Sooyoung Park (born 1967) is an American singer-songwriter, best known for fronting the bands Bitch Magnet and Seam. In 1995 he co-founded Foundation of Asian American Independent Media, an art festival dedicated to showcasing Asian American culture.

== Early life ==
Sooyoung Park was born in 1967 in upstate New York, and grew up in West Virginia and North Carolina.
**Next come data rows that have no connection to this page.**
(* ===== verification/RoutingThms.v ===== *)
(** * Routes, onion payloads and forwarding: properties

    What the sender packs for a hop is what the hop reads; and on a route built for a path,
    every link that keeps the policy of its edge forwards the HTLC as instructed, the exit hop
    accepts it, and nothing less would do. *)

From Stdlib Require Import Lia.
From S2P Require Import Prelude Ids Tlv Features PaymentCodec Amp InvoiceCodec InvoiceCodecInv Routing.

(** ** Payloads *)

Section Payloads.
Context `{Secp256k1}.

Lemma MPP_codec m r :
  wf_mpp m ->
  MPPDecoder (Z.of_nat (length (MPPEncoder m))) (MPPEncoder m ++ r) = Ok (m, r) /\
  MPP_PayloadSize m = Z.of_nat (length (MPPEncoder m)) /\
  Z.of_nat (length (MPPEncoder m)) <= maxMPPLength.
Proof.
  intros [Ha Ht]. unfold MPPDecoder, MPPEncoder. rewrite length_app, Ha.
  pose proof numLeadingZeroBytes64_spec as Hl. pose proof (Hl (totalMAtoms m) Ht) as (Hb & _).
  assert (Z.of_nat (length (ETUint64T (totalMAtoms m))) =
    Z.of_nat 8 - numLeadingZeroBytes64 (totalMAtoms m)) as El.
  { unfold ETUint64T. rewrite length_drop, length_be_bytes. lia. }
  rewrite Nat2Z.inj_add, El. unfold minMPPLength, maxMPPLength.
  split; [|split; [unfold MPP_PayloadSize, SizeTUint64; rewrite !u64_small; unfold is_u64;
    rewrite ?u64_small; unfold is_u64; lia|lia]].
  rewrite !(proj2 (Z.leb_le _ _)) by lia. cbn [andb]. rewrite <- app_assoc.
  unfold DBytes32. cbn [Z.eqb Pos.eqb]. rewrite read_full_app' by done. rsimpl.
  assert (DTUint64 (PUint64 0) (Z.of_nat 32 + (Z.of_nat 8 - numLeadingZeroBytes64 (totalMAtoms m)) - 32)
    (ETUint64T (totalMAtoms m) ++ r) = Ok (PUint64 (totalMAtoms m), r)) as ->.
  { apply truncated_ints_canonical; [lia|]. exists (totalMAtoms m). split_and!; try done.
    unfold SizeTUint64. rewrite u64_small by (unfold is_u64; lia). lia. }
  by destruct m.
Qed.

Lemma truncated_length w lead v :
  leading_zeros_of (Z.of_nat w) lead -> 0 <= v < 256 ^ Z.of_nat w -> (w <= 8)%nat ->
  u64 (Z.of_nat w - lead v) = Z.of_nat (length (drop (Z.to_nat (lead v)) (be_bytes w v))) /\
  (length (drop (Z.to_nat (lead v)) (be_bytes w v)) <= w)%nat.
Proof.
  intros Hl Hv Hw. destruct (Hl v Hv) as (Hb & _). rewrite length_drop, length_be_bytes.
  rewrite u64_small by (unfold is_u64; lia). lia.
Qed.

Lemma amt_codec v v0 : is_u64 v ->
  writes (NewAmtToFwdRecord v) (AmtOnionType, ETUint64T v) /\
  decodes (NewAmtToFwdRecord v0) (ETUint64T v) (PUint64 v) /\ (length (ETUint64T v) <= 8)%nat.
Proof.
  intros Hv. destruct (truncated_length 8 _ v numLeadingZeroBytes64_spec Hv ltac:(lia)) as [El Hle].
  split; [|split; [|exact Hle]].
  - split; [done|]. split; [done|]. unfold Size. simpl. exact El.
  - intros r. unfold RecordDecode. cbn [decoder NewAmtToFwdRecord MakeDynamicRecord].
    apply truncated_ints_canonical; [lia|]. exists v. by split_and!.
Qed.

Lemma lock_codec v v0 : is_u32 v ->
  writes (NewLockTimeRecord v) (LockTimeOnionType, ETUint32T v) /\
  decodes (NewLockTimeRecord v0) (ETUint32T v) (PUint32 v) /\ (length (ETUint32T v) <= 4)%nat.
Proof.
  intros Hv. destruct (truncated_length 4 _ v numLeadingZeroBytes32_spec Hv ltac:(lia)) as [El Hle].
  split; [|split; [|exact Hle]].
  - split; [done|]. split; [done|]. unfold Size. simpl. exact El.
  - intros r. unfold RecordDecode. cbn [decoder NewLockTimeRecord MakeDynamicRecord].
    apply truncated_ints_canonical; [lia|]. exists v. by split_and!.
Qed.

(** What can be packed for a hop that is told to forward over channel [next] (zero for the
    last hop). *)
Record packable (h : Hop) (next : Z) : Prop := {
  pk_hop : wf_hop h;
  pk_next : is_u64 next;
  pk_tlv : LegacyPayload h = false;
  pk_custom : wf_custom (CustomRecords h);
  pk_amp : forall a, hop_AMP h = Some a -> wf_amp a;
  pk_last : is_Some (hop_MPP h) -> next = 0;
  pk_both : is_Some (hop_AMP h) -> is_Some (hop_MPP h);
}.

(** The raw records before the custom ones. *)
Definition payload_head (h : Hop) (next : Z) : list raw :=
  [(AmtOnionType, ETUint64T (AmtToForward h)); (LockTimeOnionType, ETUint32T (OutgoingTimeLock h))]
  ++ (if next =? 0 then [] else [(NextHopOnionType, be_bytes 8 next)])
  ++ option_list ((fun m => (MPPOnionType, MPPEncoder m)) <$> hop_MPP h)
  ++ option_list ((fun a => (AMPOnionType, AMPEncoder a)) <$> hop_AMP h).

(** The three shapes: forwarding, last without and last with the record of a payment. *)
Lemma payload_shapes h next : packable h next ->
  (next <> 0 /\ hop_MPP h = None /\ hop_AMP h = None) \/
  (next = 0 /\ hop_MPP h = None /\ hop_AMP h = None) \/
  (next = 0 /\ exists m, hop_MPP h = Some m /\ wf_mpp m /\
     (hop_AMP h = None \/ exists a, hop_AMP h = Some a /\ wf_amp a)).
Proof.
  intros [Hw Hn _ _ Ha Hl Hb]. destruct (hop_MPP h) as [m|] eqn:Em.
  - right. right. split; [by apply Hl|]. exists m. split; [done|]. split; [by apply (wh_mpp h Hw)|].
    destruct (hop_AMP h) as [a|]; [right; exists a; auto|by left].
  - destruct (hop_AMP h) as [a|]; [destruct (Hb ltac:(done)) as [? ?]; done|].
    destruct (decide (next = 0)); [right; by left|by left].
Qed.

Lemma payload_head_ok h next : packable h next ->
  StronglySorted Z.lt (payload_head h next).*1 /\
  Forall (fun x => x.1 < CustomTypeStart) (payload_head h next) /\
  Forall (fun '(t, b) => is_u64 t /\ Z.of_nat (length b) <= MaxRecordSize) (payload_head h next).
Proof.
  intros Hp. destruct (amt_codec _ 0 (wh_amt h (pk_hop _ _ Hp))) as (_ & _ & L1).
  destruct (lock_codec _ 0 (wh_lock h (pk_hop _ _ Hp))) as (_ & _ & L2).
  pose proof (length_be_bytes 8 next) as L3. unfold payload_head.
  destruct (payload_shapes h next Hp) as [(Hn & Em & Ea)|[(-> & Em & Ea)|(-> & m & Em & Hm & Ha)]].
  - rewrite Em, Ea, (proj2 (Z.eqb_neq _ _)) by done. simpl.
    split; [by repeat constructor|]. split; [by repeat constructor|].
    forall_list ltac:(split; [done|unfold MaxRecordSize; lia]).
  - rewrite Em, Ea. simpl. split; [by repeat constructor|]. split; [by repeat constructor|].
    forall_list ltac:(split; [done|unfold MaxRecordSize; lia]).
  - destruct (MPP_codec m [] Hm) as (_ & _ & L4). unfold maxMPPLength in L4. rewrite Em.
    destruct Ha as [->|(a & -> & Ha)]; simpl.
    + split; [by repeat constructor|]. split; [by repeat constructor|].
      forall_list ltac:(split; [done|unfold MaxRecordSize; lia]).
    + destruct (AMPDecoder_Encoder a [] Ha) as (_ & _ & L5). unfold maxAMPLength in L5.
      split; [by repeat constructor|]. split; [by repeat constructor|].
      forall_list ltac:(split; [done|unfold MaxRecordSize; lia]).
Qed.

(** Sorting leaves records in strictly increasing order as they are. *)
Lemma SortRecords_sorted recs : sorted_records recs -> SortRecords recs = recs.
Proof.
  intros Hs. unfold SortRecords. apply (StronglySorted_unique_strong typ_le).
  - intros x y Hx Hy Hxy Hyx. unfold typ_le in *.
    rewrite merge_sort_Permutation in Hx. apply list_elem_of_lookup in Hx as [i Hi], Hy as [j Hj].
    assert (i = j) as ->; [|congruence].
    apply (NoDup_lookup (typ <$> recs) i j (typ x)); [by apply sorted_NoDup|by rewrite list_lookup_fmap, Hi|].
    rewrite list_lookup_fmap, Hj. simpl. f_equal. lia.
  - apply StronglySorted_merge_sort; [intros a b c; unfold typ_le; lia|intros a b; unfold typ_le; lia].
  - clear -Hs. unfold sorted_records in Hs. induction recs as [|x recs IH]; [constructor|].
    rewrite fmap_cons in Hs. apply StronglySorted_inv in Hs as [Hs Hf]. constructor; [by apply IH|].
    rewrite Forall_fmap in Hf. eapply Forall_impl; [exact Hf|]. unfold typ_le. simpl. lia.
  - apply merge_sort_Permutation.
Qed.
He graduated from Oberlin College, where he was a founding member of the band Bitch Magnet.

== Discography ==

===Bitch Magnet===
- Star Booty (1988, Glitterhouse)
- Umber (1989, Glitterhouse)
- Ben Hur (1990, Glitterhouse)

===Seam===
- Headsparks (1991, Homestead Records)
- The Problem With Me (1993, Touch and Go Records)
- Are You Driving Me Crazy? (1995, Touch and Go Records)
- The Pace Is Glacial (1998, Touch and Go Records)

===Shady===
"Narcotic Candy" single (1994, Beggars Banquet)

===Ee===
- For 100 We Try Harder (2002, Asian Man Records)

===Codeine===
- Frigid Stars LP (expanded re-issue 2012, Numero Group)

===Bored Spies===
- Summer 720 7" single (2013, Damnably)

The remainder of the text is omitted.